Tren korupsi juga dilakukan oleh para Pegawai Negeri Sipil (PNS) yang ikut dalam kasus korupsi semakin menjamur di Banten, seperti dilansir wartakota.tribunnews.com, dalam judul berita: Ngeri, 70 PNS di Banten tersandung kasus korupsi. Menanggapi hal tersebut, Kepala Inspektorat Provinsi Banten, Kusmayadi menjelaskan ada 17 orang ASN yang terlibat Tipikor sudah diberhentikan dengan tidak hormat sebagai PNS. Selain itu dirinya juga merinci total ada 70 PNS terlibat kasus korupsi, 17 orang dilingkup Provinsi Banten, 10 orang di Kabupaten Serang, 13 orang di Kabupaten Pandeglang, 3 orang di Kabupaten Lebak, 11 orang Kabupaten Tangerang, 7 orang Kota cilegon, 3 orang Kota Serang, dan 6 orang Kota Tangerang Selatan. “Total keseluruhan berjumlah 70 orang ASN. Kasus korupsi di Dinas Pendidikan Provinsi Banten juga saat ini sedang dalam pemeriksaan.” jelasnya Senin (08/04/2019).

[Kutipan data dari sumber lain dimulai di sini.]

(** [handleSendMessage] up to its first suspension. *)
Definition handleSendMessage_start (st : State) : State * option SendCtx :=
  let textToSend := trim (inputValue st) in
  if (negb (truthy textToSend)
      && negb (bool_decide (is_Some (uploadedImageFile st))))
     || isLoadingBotResponse st || isProcessingImageGen st
  then (st, None)
  else
    match chatSessionRef st with
    | None => (setGlobalError (Some (ERROR_SESSION_NOT_READY_BN K)) st, None)
    | Some _ =>
        if negb (truthy_opt (apiKey st))
        then (setGlobalError (Some (ERROR_API_KEY_MISSING_BN K)) st, None)
        else
          let cl := st in
          let st := setGlobalError None (setIsLoadingBotResponse true st) in
          if negb (truthy (userMessageText cl))
          then (setIsLoadingBotResponse false
                  (setGlobalError (Some (ERROR_NO_INPUT_BN K)) st), None)
          else
            let userMessage := userMessageOf cl in
            let st :=
              addMessageToCurrentChat cl userMessage (titleForSession cl) st in
            let st := setUploadedImagePreview None
                        (setUploadedImageFile None (setInputValue [] st)) in
            let aiMessage := placeholderOf cl in
            let st := addMessageToCurrentChat cl aiMessage None st in
            (st, Some (mkSendCtx cl userMessage (msg_id aiMessage)
                         (uploadedImageFile cl)))
    end.

(** One iteration of [for await (const chunk of responseStream)]. *)
Definition onChunk (ctx : SendCtx) (chunk : option jsstring) (st : State)
    : State :=
  match chunk with
  | Some text =>
      if truthy text
      then updateAIMessageStream (ctx_closure ctx) (ctx_aiMessageId ctx) text
             false st
      else st
  | None => st
  end.

(** The final update after the loop. *)
Definition onComplete (ctx : SendCtx) (st : State) : State :=
  updateAIMessageStream (ctx_closure ctx) (ctx_aiMessageId ctx) [] true st.

Definition sendErrorText (e : JsError) : jsstring :=
  match err_message e with
  | Some m =>
      if truthy m && includes (js "API key not valid") m
      then ERROR_API_KEY_INVALID_BN K else ERROR_SEND_FAILED_BN K
  | None => ERROR_SEND_FAILED_BN K
  end.

(** The [catch] block of [handleSendMessage]. *)
Definition onSendError (ctx : SendCtx) (e : JsError) (st : State) : State :=
  let errorText := sendErrorText e in
  let st :=
    updateCurrentSessionMessages (ctx_closure ctx)
      (map (fun msg =>
              if bool_decide (msg_id msg = ctx_aiMessageId ctx)
              then mkMessage (msg_id msg) errorText (msg_sender msg)
                     (msg_timestamp msg) (msg_imageUrl msg)
                     (msg_isImageQuery msg) (msg_generatedImage msg)
                     (Some (currentModel (ctx_closure ctx)))
              else msg)) None st in
  setGlobalError (Some errorText) st.

Definition streamChunks (ctx : SendCtx) (chunks : list (Z * option jsstring))
    (st : State) : State :=
  foldl (fun s c => onChunk ctx c.2 (at_time c.1 s)) st chunks.

(** The continuation of [handleSendMessage] after its first suspension. *)
Definition handleSendMessage_resume (ctx : SendCtx) (reply : SendReply)
    (st : State) : State :=
  let fileError :=
    match ctx_file ctx with
    | Some _ => reply_fileError reply
    | None => None
    end in
  setIsLoadingBotResponse false
    match fileError with
    | Some e => onSendError ctx e (at_time (reply_end reply) st)
    | None =>
        let st :=
          logRemoteCall
            (CallSendMessageStream (msg_text (ctx_userMessage ctx))
               (bool_decide (is_Some (ctx_file ctx)))) st in
        let st := streamChunks ctx (reply_chunks reply) st in
        let st := at_time (reply_end reply) st in
        match reply_error reply with
        | Some e => onSendError ctx e st
        | None => onComplete ctx st
        end
    end.

(** A send during which no other handler runs. *)
Definition handleSendMessage (reply : SendReply) (st : State) : State :=
  match handleSendMessage_start st with
  | (st, Some ctx) => handleSendMessage_resume ctx reply st
  | (st, None) => st
  end.

(** The count that is still valid at [t]. *)
Definition currentCount (data : option UserImageGenerationData) (t : Z) : Z :=
  match data with
  | Some d => if startOfLocalDay t <=? lastGeneratedAt d then count d else 0
  | None => 0
  end.

(** The exits of [handleGenerateImage]. *)
Inductive ImageExit :=
| ImageIgnored
| ImageMissingCredential
| ImageLoginRequired
| ImageQuotaExceeded
| ImageGenerated
| ImageFailed.

Definition replaceMessage (aiMessageId : jsstring)
    (f : ChatMessage -> ChatMessage) (prev : list ChatMessage)
    : list ChatMessage :=
  map (fun msg => if bool_decide (msg_id msg = aiMessageId) then f msg else msg)
      prev.

Definition imageFailed (cl : State) (aiMessageId : jsstring) (st : State)
    : State :=
  let st :=
    updateCurrentSessionMessages cl
      (replaceMessage aiMessageId (fun msg =>
         mkMessage (msg_id msg) (IMAGE_GENERATION_FAILED_BN K) (msg_sender msg)
           (msg_timestamp msg) (msg_imageUrl msg) (msg_isImageQuery msg)
           (msg_generatedImage msg) (msg_modelUsed msg))) None st in
  setGlobalError (Some (IMAGE_GENERATION_FAILED_BN K)) st.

Dari berbagai macam kasus korupsi diatas akhirnya, budaya korupsi tidak menghilang di Provinsi Banten yang berbanding terbalik dengan penghargaan opini WTP yang dikeluarkan oleh BPK. Ketidak seriusan dalam menangani kasus korupsi menjadi salah satu bukti ketidak seriusan pemerintah dalam menyelenggarakan pemerintahan yang bersih. WTP seharusnya bukan hanya menjadi penghargaan yang bersifat seremonial belaka atau menjadi ajang bergengsi bagi pemangku kebijakan daerah. Kedepannya, penilaian yang dilakukan oleh BPK juga harus menyasar pada pertimbangan perhatian pemerintah daerah dalam menyelesaikan kasus korupsi dengan dibuktikan penurunan angka korupsi yang terjadi. Sudah saatnya hari ini harus ada keseriusan dalam menyelesaikan kasus korupsi yang menjadi fokus utama dari pemerintah daerah maupun pusat.